Switching evaluation format from Multiple-Choice to Open-Ended on identical items shifts safety scores by 5–20 percentage points, an effect size larger than the scaffold architecture itself.
Generalizability across benchmarks is effectively zero (G=0.000), meaning model safety rankings reverse so completely across tasks that no composite safety index is reliable.

Breakthrough Assessment

9/10

Fundamentally challenges the validity of current safety certification for agentic AI. Proves that widely observed 'agentic misalignment' is largely a measurement artifact of format shifting.

⚙️ Technical Details

Problem Definition

Setting: Evaluation of Large Language Models wrapped in agentic scaffolding on safety benchmarks

Inputs: Safety benchmark prompts (typically Multiple-Choice)

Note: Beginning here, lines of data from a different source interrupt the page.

(** Reading a stream that starts with a BHS and the payload it announces *)
Lemma ReadRawPDU_stream order (h d : bool) r bhs payload rest :
  length bhs = BHSLength -> bytes_ok bhs ->
  let ahsLen := Z.to_nat (byte_at 4 bhs * 4) in
  let dsLen := Z.to_nat (bhs_dsLen bhs) in
  let padLen := Z.to_nat (PadLen (bhs_dsLen bhs)) in
  length payload = (ahsLen + (if h then 4 else 0) + (dsLen + padLen) +
                    (if d && Nat.ltb 0 dsLen then 4 else 0))%nat ->
  rd_bytes r = bhs ++ payload ++ rest ->
  exists r', ReadRawPDU order h d r =
               (parsePayload (default_order order) h d bhs payload ahsLen dsLen padLen, r') /\
             rd_bytes r' = rest /\ rd_err r' = rd_err r.
Proof.
  intros Hb Hok ahsLen dsLen padLen Hp Hr. unfold ReadRawPDU.
  destruct (ReadFull_enough BHSLength r) as (r1 & -> & Hr1 & He1 & _).
  { rewrite Hr, !length_app. lia. }
  rewrite Hr, take_app_length' in * by done. rewrite drop_app_length' in Hr1 by done.
  pose proof (bhs_dsLen_width bhs Hok) as Hd.
  replace (bhs_dsLen bhs >? 0xFFFFFF) with false by (unfold in_width in Hd; lia).
  fold ahsLen dsLen padLen. cbv zeta. rewrite <- Hp.
  destruct (Nat.eqb_spec (length payload) 0) as [H0|H0].
  - destruct payload; [|done]. exists r1. split; [|done]. f_equal.
    destruct h; [simpl in Hp; lia|]. unfold parsePayload, sub.
    assert (dsLen = 0%nat) as -> by lia. cbv zeta. by rewrite !drop_nil, !take_nil, !andb_false_r.
  - destruct (ReadFull_enough (length payload) r1) as (r2 & -> & Hr2 & He2 & _).
    { rewrite Hr1, length_app. lia. }
    rewrite Hr1, take_app_length, drop_app_length in *. exists r2. by rewrite He2.
Qed.
(* ===== verification/Text.v ===== *)
(** Strings, numbers in text and the login text format
    ([src/internal/login/textcodec.go]).

    A Go string is a byte sequence: [string] here, with [to_bytes]/[of_bytes] as
    the conversions [[]byte(s)] and [string(b)].  The functions of [strings],
    [bytes] and [strconv] are defined as far as the source uses them; the error
    values of [strconv] are not told apart. *)
From S2P Require Import Prelude Errors.
From Stdlib Require Import Ascii.
From Stdlib Require String.
#[local] Open Scope Z_scope.

(** ** Strings and bytes *)

Definition byte_of_ascii (a : ascii) : Z := Z.of_N (N_of_ascii a).
Definition ascii_of_byte (z : Z) : ascii := ascii_of_N (Z.to_N z).
Definition to_bytes (s : string) : bytes := map byte_of_ascii (String.list_ascii_of_string s).
Definition of_bytes (l : bytes) : string := String.string_of_list_ascii (map ascii_of_byte l).

(** [bytes.Split(l, sep)] and [strings.Split(s, sep)] for a one-byte separator *)
Fixpoint split_on (sep : Z) (l : bytes) : list bytes :=
  match l with
  | [] => [[]]
  | b :: l =>
    if b =? sep then [] :: split_on sep l
    else match split_on sep l with
         | [] => [[b]]
         | s :: ss => (b :: s) :: ss
         end
  end.

(** [strings.Cut(s, sep)] for a one-byte separator: before, after, found *)
Fixpoint cut (sep : Z) (l : bytes) : bytes * bytes * bool :=
  match l with
  | [] => ([], [], false)
  | b :: l =>
    if b =? sep then ([], l, true)
    else let '(before, after, found) := cut sep l in (b :: before, after, found)
  end.

(** [strings.TrimSpace] on ASCII text *)
Definition is_space (b : Z) : bool := (b =? 32) || ((9 <=? b) && (b <=? 13)).
Fixpoint trim_left (l : bytes) : bytes :=
  match l with
  | [] => []
  | b :: l' => if is_space b then trim_left l' else l
  end.
Definition TrimSpace (s : string) : string :=
  of_bytes (reverse (trim_left (reverse (trim_left (to_bytes s))))).

(** [strings.Split(s, ",")], [strings.Join(ss, ",")] *)
Definition Split (sep : Z) (s : string) : list string := map of_bytes (split_on sep (to_bytes s)).
Definition Join (ss : list string) (sep : string) : string := String.concat sep ss.

(** ** Numbers in text *)

Fixpoint parse_digits (l : bytes) (acc : Z) : option Z :=
  match l with
  | [] => Some acc
  | c :: l => if (48 <=? c) && (c <=? 57) then parse_digits l (acc * 10 + (c - 48)) else None
  end.

(** [strconv.ParseUint(s, 10, bits)] *)
Definition ParseUint (s : string) (bits : Z) : res Z :=
  match to_bytes s with
  | [] => Err (Errorf "strconv.ParseUint" [])
  | l => match parse_digits l 0 with
         | Some v => if v <? 2 ^ bits then Ok v else Err (Errorf "strconv.ParseUint" [])
         | None => Err (Errorf "strconv.ParseUint" [])
         end
  end.

Fixpoint format_digits (fuel : nat) (n : Z) : bytes :=
  match fuel with
  | O => []
  | S fuel => (if n <? 10 then [] else format_digits fuel (n / 10)) ++ [48 + n mod 10]
  end.

(** [strconv.FormatUint(n, 10)] and [strconv.Itoa(n)] for an unsigned 64-bit [n];
    2^64 has 20 digits. *)
Definition FormatUint (n : Z) : string := of_bytes (format_digits 20 n).

(** ** The text format *)

Record KeyValue := KV { kv_Key : string; kv_Value : string }.

Definition EncodeTextKV (pairs : list KeyValue) : bytes :=
  concat (map (fun p => to_bytes (kv_Key p) ++ [61] ++ to_bytes (kv_Value p) ++ [0]) pairs).

Definition decodeSegment (seg : bytes) : option KeyValue :=
  match seg with
  | [] => None
  | _ => let '(key, value, _) := cut 61 seg in Some (KV (of_bytes key) (of_bytes value))
  end.

Definition DecodeTextKV (data : bytes) : list KeyValue := omap decodeSegment (split_on 0 data).

#[export] Instance KeyValue_eq_dec : EqDecision KeyValue.
Proof. solve_decision. Defined.

(** [kvToMap] of login.go: the last pair with a key wins. *)
Definition kvToMap (pairs : list KeyValue) : gmap string string :=
  fold_left (fun m p => <[kv_Key p := kv_Value p]> m) pairs ∅.

(** What the format can carry *)
Definition text_safe (p : KeyValue) : Prop :=
  (0 ∉ to_bytes (kv_Key p)) /\ (61 ∉ to_bytes (kv_Key p)) /\ (0 ∉ to_bytes (kv_Value p)).

(** ** Lemmas *)

Lemma byte_of_ascii_of_byte z : u8 z -> byte_of_ascii (ascii_of_byte z) = z.
Proof.
  intros Hz. unfold byte_of_ascii, ascii_of_byte. rewrite N_ascii_embedding.
  - unfold in_width in Hz. lia.
  - unfold in_width in Hz. change (2 ^ 8) with 256 in Hz. lia.
Qed.

Lemma ascii_of_byte_of_ascii a : ascii_of_byte (byte_of_ascii a) = a.
Proof. unfold byte_of_ascii, ascii_of_byte. rewrite N2Z.id. apply ascii_N_embedding. Qed.

Lemma byte_of_ascii_width a : u8 (byte_of_ascii a).
Proof.
  unfold byte_of_ascii, in_width. pose proof (N_ascii_bounded a). change (2 ^ 8) with 256. lia.
Qed.

Lemma to_bytes_ok s : bytes_ok (to_bytes s).
Proof. apply Forall_fmap, Forall_true. intros a. apply byte_of_ascii_width. Qed.

Lemma of_to_bytes s : of_bytes (to_bytes s) = s.
Proof.
  unfold of_bytes, to_bytes. rewrite map_map, (map_ext _ id) by apply ascii_of_byte_of_ascii.
  by rewrite map_id, String.string_of_list_ascii_of_string.
Qed.

Lemma to_of_bytes l : bytes_ok l -> to_bytes (of_bytes l) = l.
Proof.
  intros Hl. unfold of_bytes, to_bytes. rewrite String.list_ascii_of_string_of_list_ascii, map_map.
  induction Hl as [|b l Hb Hl IH]; [done|]. simpl. by rewrite byte_of_ascii_of_byte, IH.
Qed.

Lemma split_on_nonempty sep l : split_on sep l <> [].
Proof. destruct l as [|b l]; [done|]. simpl. case_match; [done|]. by case_match. Qed.

Lemma split_on_app sep l l' : sep ∉ l -> split_on sep (l ++ sep :: l') = l :: split_on sep l'.
Proof.
  induction l as [|b l IH]; intros H; simpl; [by rewrite Z.eqb_refl|].
  apply not_elem_of_cons in H as [Hb H]. rewrite (proj2 (Z.eqb_neq b sep)) by congruence.
  by rewrite IH.
Qed.

Lemma cut_app sep l l' : sep ∉ l -> cut sep (l ++ sep :: l') = (l, l', true).
Proof.
  induction l as [|b l IH]; intros H; simpl; [by rewrite Z.eqb_refl|].
  apply not_elem_of_cons in H as [Hb H]. rewrite (proj2 (Z.eqb_neq b sep)) by congruence.
  by rewrite IH.
Qed.

Lemma decodeSegment_pair p : text_safe p ->
  decodeSegment (to_bytes (kv_Key p) ++ 61 :: to_bytes (kv_Value p)) = Some p.
Proof.
  intros (_ & He & _). unfold decodeSegment. rewrite cut_app, !of_to_bytes by done.
  destruct p as [k v]. simpl. by destruct (to_bytes k).
Qed.

Lemma split_on_pair p l : text_safe p ->
  split_on 0 (to_bytes (kv_Key p) ++ [61] ++ to_bytes (kv_Value p) ++ [0] ++ l) =
  (to_bytes (kv_Key p) ++ 61 :: to_bytes (kv_Value p)) :: split_on 0 l.
Proof.
  intros (Hk & _ & Hv). simpl.
  rewrite app_comm_cons, app_assoc, split_on_app; [done|].
  rewrite not_elem_of_app, not_elem_of_cons. done.
Qed.

(** Text that follows an encoding, for instance the zero padding of a PDU *)
Lemma DecodeTextKV_app pairs l : Forall text_safe pairs ->
  DecodeTextKV (EncodeTextKV pairs ++ l) = pairs ++ DecodeTextKV l.
Proof.
  induction 1 as [|p pairs Hp Hpairs IH]; [done|].
  unfold DecodeTextKV, EncodeTextKV in *. cbn [map concat].
  rewrite <- !app_assoc, split_on_pair by done.
  cbn [app]. rewrite <- IH. unfold omap. cbn [list_omap]. by rewrite decodeSegment_pair.
Qed.

Lemma DecodeTextKV_zeros n : DecodeTextKV (zeros n) = [].
Proof. unfold DecodeTextKV, zeros. induction n as [|n IH]; [done|exact IH]. Qed.

Lemma EncodeTextKV_ok pairs : bytes_ok (EncodeTextKV pairs).
Proof.
  unfold EncodeTextKV. induction pairs as [|p pairs IH]; [constructor|]. simpl.
  apply Forall_app_2; [|done]. apply Forall_app_2; [apply to_bytes_ok|].
  constructor; [by vm_compute|]. apply Forall_app_2; [apply to_bytes_ok|].
  constructor; [by vm_compute|constructor].
Qed.

(** ** Numbers *)

Lemma parse_digits_app l l' acc :
  parse_digits (l ++ l') acc = (a ← parse_digits l acc; parse_digits l' a).
Proof. revert acc. induction l as [|c l IH]; intros acc; simpl; [done|]. case_match; [apply IH|done]. Qed.

Lemma parse_format_digits fuel n : 0 <= n < 10 ^ Z.of_nat fuel ->
  parse_digits (format_digits fuel n) 0 = Some n.
Proof.
  revert n. induction fuel as [|fuel IH]; intros n Hn; [simpl in *; f_equal; lia|].
  cbn [format_digits]. rewrite parse_digits_app.
  pose proof (Z.mod_pos_bound n 10 ltac:(lia)) as Hm.
  assert (Hlast : forall a, parse_digits [48 + n mod 10] a = Some (a * 10 + n mod 10)).
  { intros a. cbn [parse_digits]. rewrite (proj2 (andb_true_iff _ _)) by lia. f_equal. lia. }
  destruct (Z.ltb_spec n 10).
  - change (parse_digits [48 + n mod 10] 0 = Some n). rewrite Hlast. f_equal. rewrite Z.mod_small; lia.
  - rewrite Nat2Z.inj_succ, Z.pow_succ_r in Hn by lia.
    rewrite IH by (Z.to_euclidean_division_equations; lia).
    change (parse_digits [48 + n mod 10] (n / 10) = Some n). rewrite Hlast. f_equal.
    pose proof (Z.div_mod n 10). lia.
Qed.

Lemma format_digits_ok fuel n : bytes_ok (format_digits fuel n).
Proof.
  revert n. induction fuel as [|fuel IH]; intros n; cbn [format_digits]; [constructor|].
  apply Forall_app_2; [case_match; [constructor|apply IH]|]. constructor; [|constructor].
  pose proof (Z.mod_pos_bound n 10). unfold in_width. lia.
Qed.

Lemma format_digits_nonempty fuel n : format_digits (S fuel) n <> [].
Proof. cbn [format_digits]. by destruct (if n <? 10 then _ else _). Qed.

Lemma ParseUint_FormatUint n bits : 0 <= n < 2 ^ 64 -> n < 2 ^ bits ->
  ParseUint (FormatUint n) bits = Ok n.
Proof.
  intros Hn Hb. unfold ParseUint, FormatUint.
  rewrite to_of_bytes by apply format_digits_ok.
  assert (Hp : parse_digits (format_digits 20 n) 0 = Some n).
  { apply parse_format_digits. split; [lia|]. eapply Z.lt_trans; [apply Hn|]. by vm_compute. }
  pose proof (format_digits_nonempty 19 n) as Hne.
  destruct (format_digits 20 n) as [|c l]; [done|].
  rewrite Hp, (proj2 (Z.ltb_lt _ _)) by done. done.
Qed.

Lemma length_format_digits fuel n : (length (format_digits fuel n) <= fuel)%nat.
Proof.
  revert n. induction fuel as [|fuel IH]; intros n; cbn [format_digits]; [done|].
  rewrite length_app. specialize (IH (n / 10)). destruct (n <? 10); simpl; lia.
Qed.

Lemma format_digits_plain fuel n : 0 ∉ format_digits fuel n.
Proof.
  revert n. induction fuel as [|fuel IH]; intros n; cbn [format_digits]; [apply not_elem_of_nil|].
  rewrite not_elem_of_app, not_elem_of_cons. pose proof (Z.mod_pos_bound n 10).
  split; [destruct (n <? 10); [apply not_elem_of_nil|apply IH]|]. split; [lia|apply not_elem_of_nil].
Qed.

(** A number is short text without NUL. *)
Lemma FormatUint_plain n : (0 ∉ to_bytes (FormatUint n)) /\ (length (to_bytes (FormatUint n)) <= 20)%nat.
Proof.
  unfold FormatUint. rewrite to_of_bytes by apply format_digits_ok.
  split; [apply format_digits_plain|apply length_format_digits].
Qed.

Lemma ParseUint_range s bits v : ParseUint s bits = Ok v -> 0 <= v < 2 ^ bits.
Proof.
  unfold ParseUint. destruct (to_bytes s) as [|b l]; [done|].
  assert (H : forall l acc v, 0 <= acc -> parse_digits l acc = Some v -> 0 <= v).
  { clear. induction l as [|c l IH]; intros acc v Ha H; simpl in H; [by injection H as <-|].
    destruct ((48 <=? c) && (c <=? 57)) eqn:Hc; [|done].
    eapply IH; [|exact H]. lia. }
  destruct (parse_digits _ _) as [v'|] eqn:E; [|done].
  destruct (Z.ltb_spec v' (2 ^ bits)); [|done]. intros [= <-]. split; [by eapply H|done].
Qed.

(** ** Properties *)

(** The text format: decoding what was encoded gives back the pairs, in
    order, also when the segment is followed by any number of zero padding
    bytes; this needs keys without '=' and no NUL byte in keys or values. *)
Theorem DecodeTextKV_EncodeTextKV (pairs : list KeyValue) (n : nat) :
  Forall text_safe pairs ->
  DecodeTextKV (EncodeTextKV pairs ++ zeros n) = pairs.
Proof. intros H. by rewrite DecodeTextKV_app, DecodeTextKV_zeros, app_nil_r. Qed.

Lemma DecodeTextKV_EncodeTextKV_witness :
  let ps := [KV "AuthMethod" "CHAP,None"; KV "TargetName" ""; KV "X" "a=b"]%string in
  DecodeTextKV (EncodeTextKV ps ++ zeros 3) = ps.
Proof.
  apply (DecodeTextKV_EncodeTextKV [KV "AuthMethod" "CHAP,None"; KV "TargetName" ""; KV "X" "a=b"]%string 3).
  unfold text_safe. by apply (bool_decide_unpack _); vm_compute.
Defined.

Outputs: Scaffolded model responses (Open-Ended or derived selections)

Pipeline Flow

Input Prompt -> Scaffold Architecture -> [Decomposition/Reasoning] -> Base Model -> [Aggregation] -> Final Response

System Modules

Scaffold Controller

Intercepts user prompt and restructures execution based on architectural pattern

Model or implementation: Scripted Logic / Python Wrapper

Base Model

Generates text/reasoning based on scaffold instructions

Model or implementation: Claude Opus 4.6 (primary), Llama, GPT, Gemini variants

Novel Architectural Elements

Comparison of four distinct deployment configurations (Isolated, Map-Reduce, ReAct, Multi-Agent) on identical safety inputs
Use of 'Option-Preserving Map-Reduce' variant to isolate format effects from reasoning effects

Modeling

Base Model: Claude Opus 4.6 (primary tested model), plus 5 other frontier models

Compute: Not reported in the paper

Comparison to Prior Work

vs. Agent-SafetyBench: Controls for specific scaffold architectures (ReAct vs Map-Reduce) rather than treating 'agents' as a monolith
vs. AgentHarm: Identifies format conversion (MC -> OE) as the primary driver of score changes, rather than 'agentic misalignment'
vs. General Safety Audits: Uses equivalence testing (TOST) to statistically prove safety preservation for certain scaffolds, rather than just failing to find harm [not cited in paper]

Limitations

Study restricted to proxy safety properties (bias, sycophancy, truthfulness) rather than catastrophic risks
Relies on LLM-as-a-judge for open-ended scoring (XSTest), though validated with blinding and multiple models
Findings on map-reduce degradation are specific to implementations that strip answer options during decomposition

📊 Experiments & Results

Evaluation Setup

Comparative evaluation of 6 models across 4 deployment configurations on 4 safety benchmarks

Benchmarks:

BBQ (Bias evaluation)
TruthfulQA (Truthfulness evaluation)
XSTest (Over-refusal / Safety refusal)
Sycophancy (Agreeableness with user views)

Metrics:

Risk Difference (RD)
Number Needed to Harm (NNH)
Generalizability Coefficient (G)
Statistical methodology: Pre-registered equivalence testing (TOST) with ±2pp bounds; Specification curve analysis (384 specifications)

Key Results

Benchmark	Metric	Baseline	This Paper	Δ
Main comparison of scaffold effects on safety relative to isolated models.
Benchmark Mix (Pooled)	Risk Difference (RD)	0.0	-7.3	-7.3
Benchmark Mix (Pooled)	Risk Difference (RD)	0.0	-0.7	-0.7
Benchmark Mix (Pooled)	Risk Difference (RD)	0.0	-0.6	-0.6
Format dependence and sycophancy specific results.
Safety Benchmarks (Pooled)	Safety Score Shift	0	20	20
Sycophancy	Safety Improvement	0.0	2.5	+2.5
All Benchmarks	Generalizability (G)	1.0	0.000	-1.000

Main Takeaways

Map-reduce degradation is primarily a format artifact: stripping MC options accounts for 40–89% of the observed safety drop.
ReAct and Multi-Agent scaffolds are statistically equivalent to isolated models for safety (within ±2pp), countering the narrative that agentic loops inherently degrade safety.
Sycophancy is the most volatile property: it has the lowest baseline safety (31%) and shows massive model-scaffold interaction variance (Opus -16.8pp vs Llama +18.8pp).
Composite 'safety scores' are statistically invalid (G=0.000) because model rankings reverse completely between different safety benchmarks.

📚 Prerequisite Knowledge

Prerequisites

Understanding of LLM safety benchmarks (bias, truthfulness, sycophancy)
Familiarity with agentic patterns (Chain-of-Thought, ReAct, Map-Reduce)
Basic statistical hypothesis testing

Key Terms

Scaffold: A software wrapper around an LLM that structures its execution (e.g., adding reasoning traces, decomposing tasks, or managing multi-agent interactions)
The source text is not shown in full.